Look through the records below for the line with "(k : value_error)" and the line with "(** The value", then return those lines and all lines between, exactly.

Collected data entries
____

(** ** Python values and exceptions *)

(** The four [ValueError] families of the two modules, told apart by
    the message of their [raise] statement. *)
Inductive value_error : Type :=
| OutOfRange          (* "Invalid source/target position ..." *)
| InvalidPromotion    (* "Invalid promotion ..." *)
| MalformedNotation   (* "Invalid square notation: ..." *)
| IllegalMove.        (* "Invalid move: ..." *)

Inductive exn : Type :=
| ValueError (k : value_error)
| IndexError
| TypeError.

Inductive res (A : Type) : Type :=
| Ok (a : A)
| Raise (e : exn).
Arguments Ok {A} a.
Arguments Raise {A} e.

Definition res_bind {A B : Type} (r : res A) (k : A -> res B) : res B :=
  match r with
  | Ok a => k a
  | Raise e => Raise e
  end.

(** The value handed in as [promotion]: a [str], or an object of
    another type (an [int] stands for all of them). *)
Inductive pyobj : Type :=
| PyStr (s : string)
| PyInt (n : Z).

Definition isinstance_str (o : pyobj) : bool :=
  match o with
  | PyStr _ => true
  | PyInt _ => false
  end.

Definition ord (c : ascii) : Z := Z.of_N (N_of_ascii c).

(** [str.isupper] on one ASCII character. *)
Definition isupper (c : ascii) : bool := (65 <=? ord c) && (ord c <=? 90).

(** [str.upper] and [str.lower] on one ASCII character. *)
Definition upper (c : ascii) : ascii :=
  if (97 <=? ord c) && (ord c <=? 122)
  then ascii_of_N (Z.to_N (ord c - 32)) else c.

Definition lower (c : ascii) : ascii :=
  if (65 <=? ord c) && (ord c <=? 90)
  then ascii_of_N (Z.to_N (ord c + 32)) else c.

(** [x in s] for two strings: [x] occurs in [s] as a substring. *)
Fixpoint str_in (x s : string) : bool :=
  String.prefix x s ||
  match s with
  | EmptyString => false
  | String _ s' => str_in x s'
  end.

(** [o in s] raises [TypeError] when the left operand is not a string. *)
Definition py_in (o : pyobj) (s : string) : res bool :=
  match o with
  | PyStr x => Ok (str_in x s)
  | PyInt _ => Raise TypeError
  end.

____

→ **Output of the task**:
| ValueError (k : value_error)
| IndexError
| TypeError.

Inductive res (A : Type) : Type :=
| Ok (a : A)
| Raise (e : exn).
Arguments Ok {A} a.
Arguments Raise {A} e.

Definition res_bind {A B : Type} (r : res A) (k : A -> res B) : res B :=
  match r with
  | Ok a => k a
  | Raise e => Raise e
  end.

(** The value handed in as [promotion]: a [str], or an object of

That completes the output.